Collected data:
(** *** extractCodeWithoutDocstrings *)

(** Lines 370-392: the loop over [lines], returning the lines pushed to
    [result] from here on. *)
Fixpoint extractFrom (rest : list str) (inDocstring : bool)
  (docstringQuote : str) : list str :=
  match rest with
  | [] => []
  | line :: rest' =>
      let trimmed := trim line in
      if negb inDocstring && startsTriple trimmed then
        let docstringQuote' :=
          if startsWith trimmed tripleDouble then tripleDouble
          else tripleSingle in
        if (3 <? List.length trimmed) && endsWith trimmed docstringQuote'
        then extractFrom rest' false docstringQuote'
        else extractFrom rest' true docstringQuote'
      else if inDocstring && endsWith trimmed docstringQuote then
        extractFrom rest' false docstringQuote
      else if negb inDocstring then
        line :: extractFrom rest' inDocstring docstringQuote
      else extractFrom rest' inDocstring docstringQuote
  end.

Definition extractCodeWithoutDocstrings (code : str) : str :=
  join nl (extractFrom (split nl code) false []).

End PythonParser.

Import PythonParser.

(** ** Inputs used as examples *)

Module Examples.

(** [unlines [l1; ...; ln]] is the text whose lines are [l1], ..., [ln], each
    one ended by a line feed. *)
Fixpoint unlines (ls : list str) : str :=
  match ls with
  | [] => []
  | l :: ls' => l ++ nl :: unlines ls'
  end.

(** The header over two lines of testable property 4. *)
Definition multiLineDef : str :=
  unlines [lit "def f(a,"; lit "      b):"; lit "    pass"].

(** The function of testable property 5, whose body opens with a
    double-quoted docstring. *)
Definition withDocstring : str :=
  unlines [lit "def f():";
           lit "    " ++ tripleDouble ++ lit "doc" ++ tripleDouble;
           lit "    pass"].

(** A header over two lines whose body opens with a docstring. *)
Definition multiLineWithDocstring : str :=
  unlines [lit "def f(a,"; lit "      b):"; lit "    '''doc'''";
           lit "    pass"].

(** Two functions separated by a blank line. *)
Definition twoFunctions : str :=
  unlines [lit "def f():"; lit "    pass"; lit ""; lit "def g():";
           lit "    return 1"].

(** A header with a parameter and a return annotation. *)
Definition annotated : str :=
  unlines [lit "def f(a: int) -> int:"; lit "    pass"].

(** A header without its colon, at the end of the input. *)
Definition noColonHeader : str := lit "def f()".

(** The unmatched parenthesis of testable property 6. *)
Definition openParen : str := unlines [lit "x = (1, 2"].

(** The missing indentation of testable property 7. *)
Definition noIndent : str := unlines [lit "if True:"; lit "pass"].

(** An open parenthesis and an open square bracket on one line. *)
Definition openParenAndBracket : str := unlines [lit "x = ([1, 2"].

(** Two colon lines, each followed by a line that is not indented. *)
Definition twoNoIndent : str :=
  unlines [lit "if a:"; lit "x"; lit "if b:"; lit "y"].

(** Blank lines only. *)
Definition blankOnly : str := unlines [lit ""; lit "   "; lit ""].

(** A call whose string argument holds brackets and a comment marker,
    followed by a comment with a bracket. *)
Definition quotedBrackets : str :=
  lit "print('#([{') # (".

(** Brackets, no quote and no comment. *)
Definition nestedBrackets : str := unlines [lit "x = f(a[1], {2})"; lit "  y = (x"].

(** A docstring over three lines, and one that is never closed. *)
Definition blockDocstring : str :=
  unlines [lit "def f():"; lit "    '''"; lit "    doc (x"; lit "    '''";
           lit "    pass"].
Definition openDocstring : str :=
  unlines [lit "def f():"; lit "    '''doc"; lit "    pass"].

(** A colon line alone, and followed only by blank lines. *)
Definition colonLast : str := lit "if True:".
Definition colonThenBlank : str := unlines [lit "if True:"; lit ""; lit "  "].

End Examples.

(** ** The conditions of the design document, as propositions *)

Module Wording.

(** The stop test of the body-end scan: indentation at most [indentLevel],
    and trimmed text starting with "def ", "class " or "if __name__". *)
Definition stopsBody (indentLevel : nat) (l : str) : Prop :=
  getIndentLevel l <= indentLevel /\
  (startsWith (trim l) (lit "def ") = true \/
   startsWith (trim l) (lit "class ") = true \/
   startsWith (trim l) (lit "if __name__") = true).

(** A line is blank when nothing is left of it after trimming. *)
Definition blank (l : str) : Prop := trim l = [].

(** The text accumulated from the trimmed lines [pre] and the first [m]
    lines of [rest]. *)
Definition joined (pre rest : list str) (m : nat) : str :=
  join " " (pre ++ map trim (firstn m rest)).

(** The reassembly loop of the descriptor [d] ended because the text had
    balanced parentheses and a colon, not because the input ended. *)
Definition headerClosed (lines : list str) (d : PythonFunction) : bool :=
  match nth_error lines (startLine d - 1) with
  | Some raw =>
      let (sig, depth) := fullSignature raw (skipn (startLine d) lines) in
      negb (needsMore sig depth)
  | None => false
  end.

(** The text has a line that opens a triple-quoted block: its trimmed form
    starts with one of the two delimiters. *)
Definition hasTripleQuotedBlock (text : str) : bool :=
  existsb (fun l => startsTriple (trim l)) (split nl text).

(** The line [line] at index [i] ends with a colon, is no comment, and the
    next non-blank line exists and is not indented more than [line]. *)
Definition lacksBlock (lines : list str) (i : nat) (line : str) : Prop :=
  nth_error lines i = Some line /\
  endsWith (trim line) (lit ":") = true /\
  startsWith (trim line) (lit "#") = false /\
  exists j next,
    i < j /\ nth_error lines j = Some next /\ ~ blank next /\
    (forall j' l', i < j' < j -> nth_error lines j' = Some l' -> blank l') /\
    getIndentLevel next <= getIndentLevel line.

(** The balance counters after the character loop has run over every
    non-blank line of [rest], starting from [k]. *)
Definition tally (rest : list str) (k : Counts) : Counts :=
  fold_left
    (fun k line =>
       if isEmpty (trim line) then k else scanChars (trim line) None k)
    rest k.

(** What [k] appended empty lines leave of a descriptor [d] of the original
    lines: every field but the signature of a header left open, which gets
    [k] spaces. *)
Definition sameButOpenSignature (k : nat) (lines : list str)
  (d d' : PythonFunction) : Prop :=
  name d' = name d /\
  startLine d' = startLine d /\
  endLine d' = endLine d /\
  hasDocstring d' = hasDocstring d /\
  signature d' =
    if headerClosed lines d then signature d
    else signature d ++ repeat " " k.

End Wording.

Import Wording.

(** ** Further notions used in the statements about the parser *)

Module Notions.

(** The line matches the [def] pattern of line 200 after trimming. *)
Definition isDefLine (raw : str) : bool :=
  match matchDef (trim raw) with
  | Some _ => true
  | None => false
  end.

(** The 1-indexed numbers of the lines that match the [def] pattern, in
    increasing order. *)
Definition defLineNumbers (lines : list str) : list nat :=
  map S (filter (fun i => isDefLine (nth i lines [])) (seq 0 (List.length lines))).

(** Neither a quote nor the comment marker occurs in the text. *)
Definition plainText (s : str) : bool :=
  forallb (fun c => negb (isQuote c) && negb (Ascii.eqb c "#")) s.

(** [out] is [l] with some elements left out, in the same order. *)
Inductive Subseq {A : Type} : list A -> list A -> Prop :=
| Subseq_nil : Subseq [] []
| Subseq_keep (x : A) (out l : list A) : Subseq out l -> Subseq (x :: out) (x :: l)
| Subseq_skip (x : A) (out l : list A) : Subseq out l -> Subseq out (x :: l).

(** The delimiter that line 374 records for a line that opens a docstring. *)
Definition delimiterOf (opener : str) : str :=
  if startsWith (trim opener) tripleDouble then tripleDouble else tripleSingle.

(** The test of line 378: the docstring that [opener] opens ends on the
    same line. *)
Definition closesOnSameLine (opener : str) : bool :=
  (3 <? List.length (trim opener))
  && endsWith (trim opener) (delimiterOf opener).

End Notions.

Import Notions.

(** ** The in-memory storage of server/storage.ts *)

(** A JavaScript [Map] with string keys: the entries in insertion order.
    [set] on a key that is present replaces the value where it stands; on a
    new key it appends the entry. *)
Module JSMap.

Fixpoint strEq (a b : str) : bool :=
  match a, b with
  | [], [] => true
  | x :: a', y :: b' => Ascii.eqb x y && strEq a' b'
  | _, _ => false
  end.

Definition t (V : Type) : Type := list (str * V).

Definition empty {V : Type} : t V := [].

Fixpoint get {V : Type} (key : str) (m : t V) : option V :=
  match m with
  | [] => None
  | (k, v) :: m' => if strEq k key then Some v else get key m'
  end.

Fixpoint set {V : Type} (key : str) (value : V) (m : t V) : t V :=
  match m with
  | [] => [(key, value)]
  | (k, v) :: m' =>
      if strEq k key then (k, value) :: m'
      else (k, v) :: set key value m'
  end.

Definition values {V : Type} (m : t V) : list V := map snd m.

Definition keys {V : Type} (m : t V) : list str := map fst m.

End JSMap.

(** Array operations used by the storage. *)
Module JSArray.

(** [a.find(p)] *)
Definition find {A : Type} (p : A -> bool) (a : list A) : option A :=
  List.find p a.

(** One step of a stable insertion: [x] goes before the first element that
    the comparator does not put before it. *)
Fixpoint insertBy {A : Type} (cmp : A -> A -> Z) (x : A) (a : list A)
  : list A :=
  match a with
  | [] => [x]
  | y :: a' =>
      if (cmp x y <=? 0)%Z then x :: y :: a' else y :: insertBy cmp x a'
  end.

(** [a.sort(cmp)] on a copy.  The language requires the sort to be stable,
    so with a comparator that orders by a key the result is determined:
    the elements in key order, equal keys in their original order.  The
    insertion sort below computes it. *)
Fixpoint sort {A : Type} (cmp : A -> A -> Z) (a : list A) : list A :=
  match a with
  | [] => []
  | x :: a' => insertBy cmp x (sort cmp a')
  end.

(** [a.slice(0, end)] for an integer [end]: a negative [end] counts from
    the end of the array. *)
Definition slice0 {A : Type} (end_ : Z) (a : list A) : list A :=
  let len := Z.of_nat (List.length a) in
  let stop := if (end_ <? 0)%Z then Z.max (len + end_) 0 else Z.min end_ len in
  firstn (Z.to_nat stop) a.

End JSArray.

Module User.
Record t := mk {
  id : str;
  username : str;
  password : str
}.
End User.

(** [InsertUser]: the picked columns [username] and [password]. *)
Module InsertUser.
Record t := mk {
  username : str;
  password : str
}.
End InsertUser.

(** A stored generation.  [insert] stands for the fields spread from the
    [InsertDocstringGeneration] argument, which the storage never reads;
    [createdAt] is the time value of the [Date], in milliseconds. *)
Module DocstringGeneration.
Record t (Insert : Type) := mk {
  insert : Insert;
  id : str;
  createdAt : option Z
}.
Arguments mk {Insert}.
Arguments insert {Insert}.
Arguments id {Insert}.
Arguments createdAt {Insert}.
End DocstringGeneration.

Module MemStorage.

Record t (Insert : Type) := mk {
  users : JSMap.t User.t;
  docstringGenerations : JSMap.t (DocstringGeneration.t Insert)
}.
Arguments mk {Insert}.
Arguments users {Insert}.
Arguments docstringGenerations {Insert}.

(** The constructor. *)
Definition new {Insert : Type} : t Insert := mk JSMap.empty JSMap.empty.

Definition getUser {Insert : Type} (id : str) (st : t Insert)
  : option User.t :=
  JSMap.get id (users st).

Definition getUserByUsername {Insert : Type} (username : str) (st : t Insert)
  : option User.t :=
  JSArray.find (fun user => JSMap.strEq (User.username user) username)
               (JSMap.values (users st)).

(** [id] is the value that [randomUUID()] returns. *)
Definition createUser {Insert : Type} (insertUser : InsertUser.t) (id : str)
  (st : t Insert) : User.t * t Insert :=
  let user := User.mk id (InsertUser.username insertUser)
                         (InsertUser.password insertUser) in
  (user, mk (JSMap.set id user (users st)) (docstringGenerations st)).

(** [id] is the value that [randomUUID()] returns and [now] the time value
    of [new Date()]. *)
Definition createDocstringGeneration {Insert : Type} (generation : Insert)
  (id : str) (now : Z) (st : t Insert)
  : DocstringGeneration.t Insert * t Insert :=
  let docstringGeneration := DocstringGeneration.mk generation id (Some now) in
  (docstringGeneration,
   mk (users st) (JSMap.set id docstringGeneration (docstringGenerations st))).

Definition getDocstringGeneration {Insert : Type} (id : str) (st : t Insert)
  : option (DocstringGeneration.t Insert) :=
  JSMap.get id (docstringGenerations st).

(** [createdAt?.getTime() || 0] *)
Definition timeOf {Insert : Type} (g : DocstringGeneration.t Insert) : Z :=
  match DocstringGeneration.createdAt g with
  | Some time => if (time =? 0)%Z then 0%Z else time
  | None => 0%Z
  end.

**Assignment:** Taking the records above, retype every line from the one with "(** A docstring" down to the one with "Definition colonLast : str", exactly and with nothing else.

**Output of the exercise:**
(** A docstring over three lines, and one that is never closed. *)
Definition blockDocstring : str :=
  unlines [lit "def f():"; lit "    '''"; lit "    doc (x"; lit "    '''";
           lit "    pass"].
Definition openDocstring : str :=
  unlines [lit "def f():"; lit "    '''doc"; lit "    pass"].

(** A colon line alone, and followed only by blank lines. *)
Definition colonLast : str := lit "if True:".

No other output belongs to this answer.